Journal Article Very Long-Term Outcome of Non-Surgically Treated Patients with Temporal Lobe Epilepsy with Hippocampal Sclerosis : A Retrospective Study

Kurita, Tsugiko  ,  Sakurai, Kotaro  ,  Takeda, Youji  ,  Horinouchi, Toru  ,  Kusumi, Ichiro

11 ( 7 )  , p.e0159464 , 2016-07-14 , Public Library of Science
Objective: Surgical intervention can result in complete seizure remission rates of up to 80% in patients with temporal lobe epilepsy with hippocampal sclerosis (TLE-HS). However, certain patients cannot be treated surgically for various reasons. We analyzed the very long-term clinical outcomes of patients with TLE-HS who could not be treated surgically. Methods: Subjects were selected from among patients with TLE-HS who were actively followed up for > 10 years and treated with medication without surgical treatment. Patient medical records were used to retrospectively study seizure frequency, various clinical factors, and social adjustment. Patients who were seizure-free or had only aura were classified into Group 1; the others were classified into Group 2. Clinical factors including both patient and disease-specific factors were compared between the two groups.
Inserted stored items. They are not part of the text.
(** select(RagChunk).where(project_id == p).where(embedding IS NOT NULL)
    .order_by(cosine_distance(q)).limit(top_k); a limit that the database
    rejects is one of its faults. *)
Definition select_nearest (be : Backend) (p : string) (q : Vector)
    (top_k : Z) : list RagChunk :=
  firstn (Z.to_nat top_k)
    (order_by (distance_le be q)
       (filter (fun c => String.eqb (project_id c) p && has_embedding c)
          (rows be))).

(** Equality of page numbers as the query has it: the comparison with
    [None] is rendered as IS NULL. *)
Definition page_eqb (a b : option Z) : bool :=
  match a, b with
  | Some x, Some y => x =? y
  | None, None => true
  | _, _ => false
  end.

(** The disjunction of the conditions: some pair (doc_id, page_num) of
    the hits equals the pair of the row. *)
Definition on_pages (page_numbers : list (string * option Z)) (c : RagChunk)
  : bool :=
  existsb (fun dp => String.eqb (document_id c) (fst dp)
                     && page_eqb (page_number c) (snd dp))
    page_numbers.

(** select(RagChunk).where(project_id == p).where(embedding IS NULL)
    .where(any of the conditions) *)
Definition select_page_images (be : Backend) (p : string)
    (page_numbers : list (string * option Z)) : list RagChunk :=
  filter (fun c => String.eqb (project_id c) p && negb (has_embedding c)
                   && on_pages page_numbers c)
    (rows be).

Definition db_execute {A} (be : Backend) (n : nat) (selected : A) : M A :=
  perform (StoreCall n)
    (match execute_fault be n with
     | Some e => Raise e
     | None => Ok selected
     end).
Current social adjustment, including the education, work, and economic status of each patient, was also investigated. Results: Forty-one (41) subjects met the criteria for analysis, of which 12 (29%) were classified into Group 1. The average age of patients in Group 1 was higher than that of Group 2 (p = 0.0468). Group 2 included a significantly higher rate of patients who had more than one seizure per week at the onset (p = 0.0328), as well as a greater mean number of anti-epileptic drugs taken (p = 0.0024). Regarding social adjustment, Group 2 contained significantly fewer current jobholders than Group 1 (p = 0.0288). Conclusions: After very long-term follow-up periods, 29% of patients with TLE-HS had a good outcome through treatment with anticonvulsant medications. Older patients tended to have fewer seizures, and seizure frequency at the onset was the only factor that predicted outcome.